**Task objective:** Examine the records and identify each line that includes the string "filter". Copy those lines.

**Dataset records:**
Lemma split_blank (c : ascii) (s : string) (cur : list ascii) (in_run : bool) :
  is_space c = true -> (in_run = true -> cur = []) ->
  List.filter nonempty (split_spaces_from (String c s) cur in_run)
  = (if nonempty (word_text (rev cur)) then [word_text (rev cur)] else [])
    ++ List.filter nonempty (split_spaces_from s [] true).
Proof.
  intros H Hinv. cbn [split_spaces_from]. rewrite H.
  destruct in_run.
  - rewrite (Hinv eq_refl). reflexivity.
  - cbn [List.filter]. unfold word_text.
    destruct (nonempty (string_of_list_ascii (rev cur))); reflexivity.
Qed.

Lemma split_end (cur : list ascii) (in_run : bool) :
  List.filter nonempty (split_spaces_from EmptyString cur in_run) = glue (rev cur) [].
Proof.
  cbn [split_spaces_from List.filter glue runs]. unfold word_text.
  rewrite app_nil_r. reflexivity.
Qed.

Lemma split_is_glue (n : nat) : forall (text : string) (cur : list ascii) (in_run : bool),
  (String.length text <= n)%nat ->
  (in_run = true -> cur = []) ->
  List.filter nonempty
    (split_spaces_from (map_chars keep_or_blank (toLowerCase text)) cur in_run)
  = glue (rev cur) (letters text).
Proof.
  induction n as [|n IH]; intros text cur in_run Hn Hinv.
  - destruct text; [|cbn in Hn; lia]. apply split_end.
  - destruct (toLowerCase_cases text) as
      [[-> El]|[(c1 & c2 & r2 & -> & Hd & El)|[(c1 & c2 & c3 & r3 & -> & Hk & El)
       |(c1 & r1 & -> & Hd & Hk & El)]]].
    + apply split_end.
    + destruct (letters_cases (String c1 (String c2 r2))) as
        [[E _]|[(? & ? & ? & E & _ & Es)|[(? & ? & ? & ? & E & Hd' & _)
         |(? & ? & E & Hd' & _)]]]; try discriminate.
      * injection E as <- <- <-. rewrite El, Es.
        change (dot_above +:+ toLowerCase r2)
          with (String (ascii_of_N 204) (String (ascii_of_N 135) (toLowerCase r2))).
        cbn [map_chars].
        change (keep_or_blank "i") with "i"%char.
        change (keep_or_blank (ascii_of_N 204)) with " "%char.
        change (keep_or_blank (ascii_of_N 135)) with " "%char.
        rewrite split_letter by reflexivity.
        rewrite split_blank by (reflexivity || discriminate).
        cbn [split_spaces_from]. change (is_space " ") with true. cbn iota.
        rewrite (IH r2) by (cbn in Hn; lia || reflexivity).
        rewrite glue_some, glue_none, glue_none. cbn [rev].
        rewrite word_text_snoc_nonempty. reflexivity.
      * injection E as <- <- _. rewrite Hd in Hd'. discriminate.
      * injection E as <- <-. rewrite (Hd' _ _ eq_refl) in Hd. discriminate.
    + destruct (letters_cases (String c1 (String c2 (String c3 r3)))) as
        [[E _]|[(? & ? & ? & E & Hd' & _)|[(? & ? & ? & ? & E & _ & _ & Es)
         |(? & ? & E & _ & Hk' & _)]]]; try discriminate.
      * injection E as <- <- <-. exfalso. unfold is_dotted_I, is_kelvin in *.
        apply andb_true_iff in Hd' as [H1 _]. apply andb_true_iff in Hk as [Hk _].
        apply andb_true_iff in Hk as [H2 _]. apply N.eqb_eq in H1, H2. lia.
      * injection E as <- <- <- <-. rewrite El, Es.
        cbn [map_chars]. change (keep_or_blank "k") with "k"%char.
        rewrite split_letter by reflexivity.
        rewrite (IH r3) by (cbn in Hn; lia || discriminate).
        rewrite glue_some. reflexivity.
      * injection E as <- <-. rewrite (Hk' _ _ _ eq_refl) in Hk. discriminate.
    + destruct (letters_cases (String c1 r1)) as
        [[E _]|[(? & ? & ? & E & Hd' & _)|[(? & ? & ? & ? & E & _ & Hk' & _)
         |(? & ? & E & _ & _ & Es)]]]; try discriminate.
      * injection E as <- ->. rewrite (Hd _ _ eq_refl) in Hd'. discriminate.
      * injection E as <- ->. rewrite (Hk _ _ _ eq_refl) in Hk'. discriminate.
      * injection E as <- <-. rewrite El, Es. cbn [map_chars].
        pose proof (byte_class c1) as Hc. destruct (word_letter c1) as [l|].
        -- destruct Hc as (-> & Hs & Hk1). rewrite Hk1.
           rewrite Hk1 in Hs. rewrite split_letter by exact Hs.
           rewrite (IH r1) by (cbn in Hn; lia || discriminate).
           rewrite glue_some. reflexivity.
        -- rewrite split_blank by assumption.
           rewrite (IH r1) by (cbn in Hn; lia || reflexivity).
           rewrite glue_none. reflexivity.
Qed.

Lemma tokenize_words_of (text : string) : tokenize text = words_of text.
Proof.
  unfold tokenize, words_of, split_spaces. cbn zeta.
  rewrite <- glue_nil.
  exact (split_is_glue (String.length text) text [] false (le_n _) ltac:(discriminate)).
Qed.

Lemma letters_plain (b : ascii) (r : string) :
  nat_of_ascii b <> 196%nat -> nat_of_ascii b <> 226%nat ->
  letters (String b r) = word_letter b :: letters r.
Proof.
  intros H1 H2. apply Nat.eqb_neq in H1, H2.
  destruct r as [|b2 [|b3 r3]]; cbn [letters]; rewrite ?H1, ?H2; reflexivity.
Qed.

Lemma letters_lead (b1 b2 : ascii) (r : string) :
  nat_of_ascii b1 <> 196%nat -> nat_of_ascii b2 <> 132%nat ->
  letters (String b1 (String b2 r)) = word_letter b1 :: letters (String b2 r).
Proof.
  intros H1 H2. apply Nat.eqb_neq in H1, H2.
  destruct r as [|b3 r3]; cbn [letters]; rewrite ?H1, ?H2, ?andb_false_r; reflexivity.
Qed.

Lemma word_letter_none (b : ascii) :
  (nat_of_ascii b < 48)%nat \/ (128 <= nat_of_ascii b)%nat -> word_letter b = None.
Proof.
  intros H. unfold word_letter. cbn zeta.
  repeat match goal with
         | |- context [(?a <=? ?b)%nat] => destruct (Nat.leb_spec a b)
         | |- context [(?a =? ?b)%nat] => destruct (Nat.eqb_spec a b)
         end; cbn; try reflexivity; lia.
Qed.

Lemma white_space_no_letters (n : nat) : forall text : string,
  (String.length text <= n)%nat -> white_space_only text = true ->
  runs (letters text) = [].
Proof.
  induction n as [|n IH]; intros text Hn H.
  - destruct text; [reflexivity|cbn in Hn; lia].
  - destruct text as [|b1 rest1]; [reflexivity|].
    cbn [white_space_only] in H.
    destruct (one_byte_space b1) eqn:E1.
    { unfold one_byte_space in E1. cbn zeta in E1.
      rewrite orb_true_iff, andb_true_iff, Nat.eqb_eq, !Nat.leb_le in E1.
      rewrite letters_plain, word_letter_none by lia.
      cbn [runs]. apply IH; [cbn in Hn; lia|exact H]. }
    destruct rest1 as [|b2 rest2]; [discriminate|].
    destruct (two_byte_space b1 b2) eqn:E2.
    { unfold two_byte_space in E2.
      rewrite andb_true_iff, !Nat.eqb_eq in E2.
      rewrite letters_plain, word_letter_none by lia.
      rewrite letters_plain, word_letter_none by lia.
      cbn [runs]. apply IH; [cbn in Hn; lia|exact H]. }
    destruct rest2 as [|b3 rest3]; [discriminate|].
    apply andb_true_iff in H as [E3 H].
    unfold three_byte_space in E3. cbn zeta in E3.
    repeat (rewrite orb_true_iff in E3 || rewrite andb_true_iff in E3
            || rewrite Nat.eqb_eq in E3 || rewrite Nat.leb_le in E3).
    rewrite letters_lead, word_letter_none by lia.
    rewrite letters_plain, word_letter_none by lia.
    rewrite letters_plain, word_letter_none by lia.
    cbn [runs]. apply IH; [cbn in Hn; lia|exact H].
Qed.

Lemma words_of_white_space (text : string) :
  white_space_only text = true -> words_of text = [].
Proof. apply (white_space_no_letters (String.length text)). apply le_n. Qed.

Lemma tokenize_all_spaces (text : string) :
  all_spaces text = true -> tokenize text = [].
Proof.
  intros H. unfold tokenize, split_spaces. cbn zeta.
  apply split_all_spaces.
  apply map_chars_all_spaces.
  { intros c Hc. rewrite Hc, orb_true_r. exact Hc. }
  apply toLowerCase_all_spaces, H.
Qed.

Lemma trimStart_all_spaces (s : string) :
  all_spaces s = true -> trimStart s = EmptyString.
Proof.
  induction s as [|c s IH]; cbn; [reflexivity|].
  intros H. apply andb_true_iff in H as [Hc Hs]. rewrite Hc. apply IH, Hs.
Qed.

Lemma trimEnd_empty (s : string) :
  trimEnd s = EmptyString -> all_spaces s = true.
Proof.
  induction s as [|c s IH]; cbn; [reflexivity|].
  destruct (trimEnd s) eqn:E; [|discriminate].
  destruct (is_space c); [|discriminate].
  intros _. apply IH. reflexivity.
Qed.

Lemma trimStart_suffix (s : string) :
  all_spaces (trimStart s) = true -> all_spaces s = true.
Proof.
  induction s as [|c s IH]; cbn; [reflexivity|].
  destruct (is_space c) eqn:Hc; cbn.
  - exact IH.
  - rewrite Hc. cbn. discriminate.
Qed.

Lemma trim_empty_iff (s : string) :
  String.length (trim s) = 0%nat <-> all_spaces s = true.
Proof.
  unfold trim. split.
  - intros H. apply trimStart_suffix, trimEnd_empty.
    destruct (trimEnd (trimStart s)); [reflexivity|discriminate].
  - intros H. rewrite (trimStart_all_spaces s H). reflexivity.
Qed.

Lemma generateSimhash_cases (text : string) :
  (tokenize text = [] /\ generateSimhash text = 0)
  \/ generateSimhash text =
       bits_of_weights (fold_left add_token (tokenize text) (repeat 0 HASH_BITS)).
Proof.
  unfold generateSimhash. cbn zeta.
  destruct (String.eqb text "" || (String.length (trim text) =? 0)%nat) eqn:E.
  - left. split; [|reflexivity]. apply tokenize_all_spaces.
    apply orb_true_iff in E as [E|E].
    + apply String.eqb_eq in E. subst. reflexivity.
    + apply Nat.eqb_eq in E. apply trim_empty_iff. exact E.
  - destruct (length (tokenize text) =? 0)%nat eqn:E2.
    + left. split; [|reflexivity]. apply Nat.eqb_eq in E2.
      destruct (tokenize text); [reflexivity|discriminate].
    + right. reflexivity.
Qed.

**Task response:**
  List.filter nonempty (split_spaces_from (String c s) cur in_run)
    ++ List.filter nonempty (split_spaces_from s [] true).
  - cbn [List.filter]. unfold word_text.
  List.filter nonempty (split_spaces_from EmptyString cur in_run) = glue (rev cur) [].
  cbn [split_spaces_from List.filter glue runs]. unfold word_text.
  List.filter nonempty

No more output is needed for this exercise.